* [What is required]:
Please report how many lines below contain "replace", writing nothing except the number.

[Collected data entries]
>>>>

Lemma scan_skips id pre : skips id pre -> forall fuel a r end_ off,
  off = blen a -> blen a + blen pre <= end_ -> (length pre <= fuel)%nat ->
  exists fuel', (fuel - length pre <= fuel')%nat /\
  scan_elements fuel (a ++ pre ++ r) id end_ off = scan_elements fuel' ((a ++ pre) ++ r) id end_ (blen a + blen pre).
Proof.
  intros Hs. induction Hs as [|l Hl IH|h vals l H0 H15 Hid Hv Hl IH]; intros fuel a r end_ off -> He Hf.
  - exists fuel. change (blen []) with 0. rewrite app_nil_r, Z.add_0_r. split; [simpl; lia|done].
  - destruct fuel as [|fuel]; [simpl in Hf; lia|]. rewrite blen_cons in He. simpl in Hf.
    change ((0 :: l) ++ r) with (0 :: l ++ r). rewrite scan_pad by (done || lia).
    destruct (IH fuel (a ++ [0]) r end_ (blen a + 1)) as (f' & Hf' & ->);
      [by rewrite blen_snoc|rewrite blen_snoc; lia|lia|].
    exists f'. split; [simpl; lia|]. rewrite blen_snoc, blen_cons, <- (app_assoc a). simpl. f_equal. lia.
  - destruct fuel as [|fuel]; [simpl in Hf; lia|]. rewrite blen_cons, blen_app in He. simpl in Hf. rewrite length_app in Hf.
    pose proof (blen_nonneg l). pose proof (blen_nonneg vals).
    change ((h :: vals ++ l) ++ r) with (h :: (vals ++ l) ++ r). cbn [scan_elements].
    rewrite (proj2 (Z.ltb_lt _ _)) by lia. cbn [negb]. rewrite rd_app by done. cbn [mbnd].
    rewrite (proj2 (Z.eqb_neq _ _)) by done. destruct (header_bits h) as [-> ->].
    rewrite (proj2 (Z.eqb_neq _ 15)) by done. rewrite (proj2 (Z.ltb_ge _ _)) by lia.
    rewrite (proj2 (Z.eqb_neq _ id)) by done.
    destruct (IH fuel (a ++ h :: vals) r end_ (blen a + (1 + (h mod 16 + 1)))) as (f' & Hf' & E);
      [rewrite blen_app, blen_cons; lia|rewrite blen_app, blen_cons; lia|lia|].
    exists f'. split; [simpl; rewrite length_app; lia|].
    replace (a ++ h :: (vals ++ l) ++ r) with ((a ++ h :: vals) ++ l ++ r) by (rewrite <- !app_assoc; simpl; by rewrite <- ?app_assoc).
    rewrite E. replace ((a ++ h :: vals) ++ l) with (a ++ h :: vals ++ l) by (by rewrite <- app_assoc).
    rewrite !blen_app, !blen_cons, blen_app. f_equal. lia.
Qed.

(** The reader goes over the elements as the writer does. *)
Lemma tcc_of_scan fuel b id end_ off : (Z.to_nat (end_ - off) <= fuel)%nat ->
  tcc_elements fuel b id end_ off =
  let! s := scan_elements (S fuel) b id end_ off in
  match s with
  | ScanFound o => let! h := rd b (o + 1) in let! l := rd b (o + 2) in Ret (Some (Z.lor (u16 (Z.shiftl h 8)) l))
  | _ => Ret None
  end.
Proof.
  revert off. induction fuel as [|fuel IH]; intros off Hf.
  - cbn. rewrite (proj2 (Z.ltb_ge off end_)) by lia. done.
  - cbn [tcc_elements]. remember (S fuel) as n. cbn [scan_elements]. subst n.
    destruct (Z.ltb_spec off end_) as [H|H]; cbn [negb]; [|done].
    destruct (rd b off) as [h| |]; cbn [mbnd]; [|done..].
    destruct (Z.eqb_spec h 0); [apply IH; lia|]. destruct (Z.shiftr h 4 =? 15); [done|].
    rewrite gtb_ltb. destruct (_ <? _); [done|]. pose proof (land15_range h).
    destruct (Z.shiftr h 4 =? id); [|apply IH; lia].
    destruct (Z.land h 15 + 1 =? 2); done.
Qed.

(** What a scan from the start of the body comes to. *)
Inductive scanned (id : Z) (start : Z) (body : list Z) : ScanResult -> Prop :=
| scanned_found v0 v1 pre post : carries id v0 v1 body pre post -> scanned id start body (ScanFound (start + blen pre))
| scanned_end : skips id body -> scanned id start body ScanEnd
| scanned_term : terminated id body -> scanned id start body ScanEnd
| scanned_bad : scanned id start body ScanBad.

Lemma scan_body id body : bytes_ok body -> 0 < id < 15 -> forall fuel a r, (length body < fuel)%nat ->
  exists s, scan_elements fuel (a ++ body ++ r) id (blen a + blen body) (blen a) = Ret s /\ scanned id (blen a) body s.
Proof.
  intros Hb Hid. remember (length body) as n eqn:En. revert body Hb En.
  induction (lt_wf n) as [n _ IH]. intros body Hb -> fuel a r Hf.
  destruct fuel as [|fuel]; [lia|]. cbn [scan_elements].
  destruct body as [|h body].
  { change (blen []) with 0. rewrite Z.add_0_r, Z.ltb_irrefl. exists ScanEnd. split; [done|]. apply scanned_end, skips_nil. }
  apply bytes_ok_cons in Hb as [Hh Hb]. pose proof (blen_nonneg body). rewrite blen_cons.
  rewrite (proj2 (Z.ltb_lt _ _)) by lia. cbn [negb app]. rewrite rd_app by done. cbn [mbnd].
  destruct (Z.eqb_spec h 0) as [->|H0].
  { destruct (IH (length body) ltac:(simpl; lia) body Hb eq_refl fuel (a ++ [0]) r ltac:(simpl in Hf; lia)) as (s & Es & Hs).
    rewrite blen_snoc, <- app_assoc in Es. simpl in Es. rewrite <- Z.add_assoc in Es. exists s. split; [done|].
    clear -Hs. rewrite blen_snoc in Hs. destruct Hs as [v0 v1 pre post [-> Hc]|Hc|(pre & h & post & -> & Hc & H)|].
    - replace (blen a + 1 + blen pre) with (blen a + blen (0 :: pre)) by (rewrite blen_cons; lia).
      apply scanned_found with v0 v1 post. split; [done|]. by apply skips_pad.
    - by apply scanned_end, skips_pad.
    - apply scanned_term. exists (0 :: pre), h, post. split; [done|]. split; [by apply skips_pad|done].
    - apply scanned_bad. }
  destruct (header_bits h) as [-> ->]. destruct (is_u8_div h Hh) as (Hlo & Hhi & Hdec).
  destruct (Z.eqb_spec (h / 16) 15) as [E15|N15].
  { exists ScanEnd. split; [done|]. apply scanned_term. exists [], h, body. split; [done|]. split; [apply skips_nil|done]. }
  destruct (Z.ltb_spec (blen a + (1 + blen body)) (blen a + 1 + (h mod 16 + 1))) as [|Hfit].
  { exists ScanBad. split; [done|]. apply scanned_bad. }
  destruct (cut_rest (h mod 16 + 1) body Hb ltac:(lia)) as (vals & rest & -> & Lv & Hvals & Hrest).
  destruct (Z.eqb_spec (h / 16) id) as [Eid|Nid].
  { destruct (Z.eqb_spec (h mod 16 + 1) 2) as [E2|]; cbn [negb].
    - destruct vals as [|v0 [|v1 [|]]]; rewrite ?blen_cons in Lv; change (blen []) with 0 in Lv;
        try (exfalso; pose proof (blen_nonneg l); lia); try lia.
      exists (ScanFound (blen a)). split; [done|]. replace (blen a) with (blen a + blen []) at 2 by (change (blen []) with 0; lia).
      apply scanned_found with v0 v1 rest. split; [simpl; f_equal; lia|apply skips_nil].
    - exists ScanBad. split; [done|]. apply scanned_bad. }
  simpl in Hf. rewrite length_app in Hf.
  destruct (IH (length rest) ltac:(simpl; rewrite length_app; lia) rest Hrest eq_refl fuel (a ++ h :: vals) r ltac:(lia)) as (s & Es & Hs).
  exists s. rewrite !blen_app, blen_cons, Lv in *. split.
  - rewrite <- Es. f_equal; [rewrite <- !app_assoc; simpl; by rewrite <- ?app_assoc|lia..].
  - clear -Hs H0 N15 Nid Lv. destruct Hs as [v0 v1 pre post [-> Hc]|Hc|(pre & h' & post & -> & Hc & H)|].
    + replace (blen a + (1 + (h mod 16 + 1)) + blen pre) with (blen a + blen (h :: vals ++ pre))
        by (rewrite blen_cons, blen_app; lia).
      apply scanned_found with v0 v1 post. split; [simpl; by rewrite <- app_assoc|]. by apply skips_elem.
    + by apply scanned_end, skips_elem.
    + apply scanned_term. exists (h :: vals ++ pre), h', post. split; [simpl; by rewrite <- app_assoc|].
      split; [by apply skips_elem|done].
    + apply scanned_bad.
Qed.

<<<<

* [Task result]:
5